In the words of Greg Milner, author of Perfecting Sound Forever, An Aural History of Recorded Music: “People like Stinson were the grassroots end of a publicity and marketing juggernaut that, in the space of a few years, transformed the CD from an expensive curiosity into the dominant music media.”

Stinson incorporated dramatic stunts into his advocacy for CDs, highlighting their durability and reliability. During a gathering at the Gates Planetarium in Denver, he demonstrated this by smearing peanut butter and jelly on a CD, scribing it with a knife, then rinsing it in water and showing its flawless playback.

In 2010, Home Entertainment Source (HES) merged with ProGroup to form ProSource, the largest consumer electronics buying group in North America, with over $5.5 Billion in sales.
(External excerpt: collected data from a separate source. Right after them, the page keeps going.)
(* ===== verification/VmRegistryHome.v ===== *)
(** What a restart reads: the lifecycle codec against its reader, [meta.json] as it comes back
    from the disk, and what the writers of the registry leave in a directory.  A directory is
    seen as an [DirEntry]: the sandbox it belongs to, its generation and the recorded intent. *)

From S2P Require Import Prelude F64 Json VmRegistry.

(** ** The codec *)

Lemma phase_spelling s : phase_as_str (phase_from_str s) = s.
Proof. unfold phase_from_str. by repeat (case_bool_decide; [by subst|]). Qed.

(** The phase a spelling is read as. *)
Definition canonical (l : LifecycleState) : LifecycleState :=
  mkLifecycle (phase_from_str (phase_as_str (desired l))) (phase_from_str (phase_as_str (observed l)))
    (generation l) (operation l) (failure l).

Lemma value_operation_json o : value_operation (json_operation o) = Some o.
Proof. by destruct o. Qed.

Lemma value_opt_operation o : value_opt value_operation (json_opt json_operation o) = Some o.
Proof. by destruct o as [[]|]. Qed.

Lemma value_opt_str o : value_opt as_str (json_opt JString o) = Some o.
Proof. by destruct o. Qed.

Lemma lifecycle_from_to l :
  0 <= generation l -> lifecycle_from_value (lifecycle_to_value l) = Some (canonical l).
Proof.
  intros Hg. unfold lifecycle_from_value, lifecycle_to_value, lifecycle_from_fields.
  simplify_map_eq. cbn [or_default value_phase json_phase as_str fmap option_fmap option_map mbind option_bind].
  unfold value_u64, json_generation, as_u64. rewrite (proj2 (Z.leb_le _ _) Hg).
  cbn [mbind option_bind]. rewrite value_opt_operation. cbn [mbind option_bind].
  rewrite value_opt_str. done.
Qed.

(** ** Values that were written and read back *)

Definition same_meta (m n : Params) : Prop := forall key, option_Forall2 reparsed (m !! key) (n !! key).

Lemma same_meta_refl m : same_meta m m.
Proof. intros key. destruct (m !! key); repeat constructor. Qed.

Lemma reparsed_as_u64 v w : reparsed v w -> as_u64 w = as_u64 v.
Proof. by destruct 1. Qed.

Lemma reparsed_value_phase v w : reparsed v w -> value_phase w = value_phase v.
Proof. intros Hr. unfold value_phase. by rewrite (reparsed_as_str _ _ Hr). Qed.

Lemma singleton_list (m : Params) k v : map_to_list m = [(k, v)] <-> m = {[k := v]}.
Proof.
  split; [|intros ->; apply map_to_list_singleton].
  intros Hm. rewrite <- (list_to_map_to_list m), Hm. done.
Qed.

Lemma pointwise_singleton (R : json -> json -> Prop) (m n : Params) k v :
  (forall key, option_Forall2 R (m !! key) (n !! key)) -> map_to_list m = [(k, v)] ->
  exists w, map_to_list n = [(k, w)] /\ R v w.
Proof.
  intros Hs ->%singleton_list. pose proof (Hs k) as Hk. rewrite lookup_singleton_eq in Hk.
  inversion Hk as [? w Hr Heq Hw|]; subst. exists w. split; [|done]. apply singleton_list, map_eq. intros j.
  destruct (decide (j = k)) as [->|Hj]; [by rewrite lookup_singleton_eq|].
  specialize (Hs j). rewrite lookup_singleton_ne in Hs |- * by congruence. by inversion Hs.
Qed.

(** What an enum is read from, if it is an object of one member. *)
Definition variant_of (v : json) : option (string * json) :=
  match v with JObject m => match map_to_list m with [e] => Some e | _ => None end | _ => None end.

Lemma reparsed_variant v w :
  reparsed v w -> option_Forall2 (fun a b => fst a = fst b /\ reparsed (snd a) (snd b)) (variant_of v) (variant_of w).
Proof.
  destruct 1 as [v|x y Hf|l k Hl|m n Hmn]; try (by constructor).
  - destruct (variant_of v); repeat constructor.
  - cbn [variant_of]. destruct (map_to_list m) as [|[k v] [|e l]] eqn:Hm.
    2: { destruct (pointwise_singleton _ _ _ _ _ Hmn Hm) as (w & -> & Hr). by repeat constructor. }
    all: destruct (map_to_list n) as [|[k' v'] [|e' l']] eqn:Hn; try constructor;
      destruct (pointwise_singleton (flip reparsed) n m k' v') as (w & Hw & _); [|done|congruence];
      intros key; by destruct (Hmn key); constructor.
Qed.

Lemma reparsed_operation v w : reparsed v w -> value_operation w = value_operation v.
Proof.
  assert (Heq : forall v, value_operation v =
    '(variant, x) ← variant_of v; fields ← as_object x;
    if bool_decide (variant = "Rollback"%string) then Rollback <$> field fields "recovery_point" as_str
    else if bool_decide (variant = "Other"%string) then Other <$> field fields "kind" as_str else None).
  { intros u. destruct u as [| | | | |m]; try done. cbn [value_operation variant_of].
    destruct (map_to_list m) as [|[k x] [|e l]]; try done; by destruct x. }
  intros Hr%reparsed_variant. rewrite !Heq. destruct Hr as [[k x] [j y] [Hk Hx]|]; [|done]. cbn in Hk, Hx |- *. subst j.
  destruct x as [| | | | |m]; try by inversion Hx.
  apply reparsed_object_inv in Hx as (n & -> & Hmn). cbn [as_object mbind option_bind].
  by rewrite !(reparsed_field as_str m n) by eauto using reparsed_as_str.
Qed.

Lemma reparsed_opt {A} (f : json -> option A) v w :
  (forall v w, reparsed v w -> f w = f v) -> reparsed v w -> value_opt f w = value_opt f v.
Proof.
  intros Hf Hr. pose proof (Hf v w Hr) as He. unfold value_opt. by destruct Hr; try done; rewrite He.
Qed.

Lemma reparsed_or_default {A} (f : json -> option A) o o' d :
  (forall v w, reparsed v w -> f w = f v) -> option_Forall2 reparsed o o' -> or_default o' f d = or_default o f d.
Proof. intros Hf [v w Hr|]; [by apply Hf|done]. Qed.

Lemma reparsed_lookup l k i : Forall2 reparsed l k -> option_Forall2 reparsed (l !! i) (k !! i).
Proof. intros Hl. by apply Forall2_lookup. Qed.

Lemma reparsed_from_fields (g h : string -> nat -> option json) :
  (forall key i, option_Forall2 reparsed (g key i) (h key i)) -> lifecycle_from_fields h = lifecycle_from_fields g.
Proof.
  intros Hg. unfold lifecycle_from_fields.
  rewrite !(fun f d key i Hf => reparsed_or_default f _ _ d Hf (Hg key i))
    by eauto using reparsed_value_phase, reparsed_as_u64, reparsed_opt, reparsed_operation, reparsed_as_str.
  done.
Qed.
In 2021, Stinson was elected chairman of ProSource.

== Personal life ==
Stinson has been a lifelong amateur radio enthusiast since the age of 10, also known as ham radio, with call sign W0CP.

In October 1983, during the United States invasion of Grenada, codenamed Operation Urgent Fury, Stinson communicated via amateur radio with medical student Mark Baratella, who was based in Grenada. Baratella had hidden his ham radio gear at the start of the coup in a body bag in the medical school's anatomy lab. Operating from his room at the Grand Anse campus of Saint George's Medical School, Baratella became an essential link between the island and the rest of the world — as a source of news and vital information. With telephone services down from the conflict, Stinson kept the media informed about the movements of Cuban troops, evacuation arrangements, and the safety and welfare of the medical students on the Grenada campuses, of which 120 American students were unaccounted for.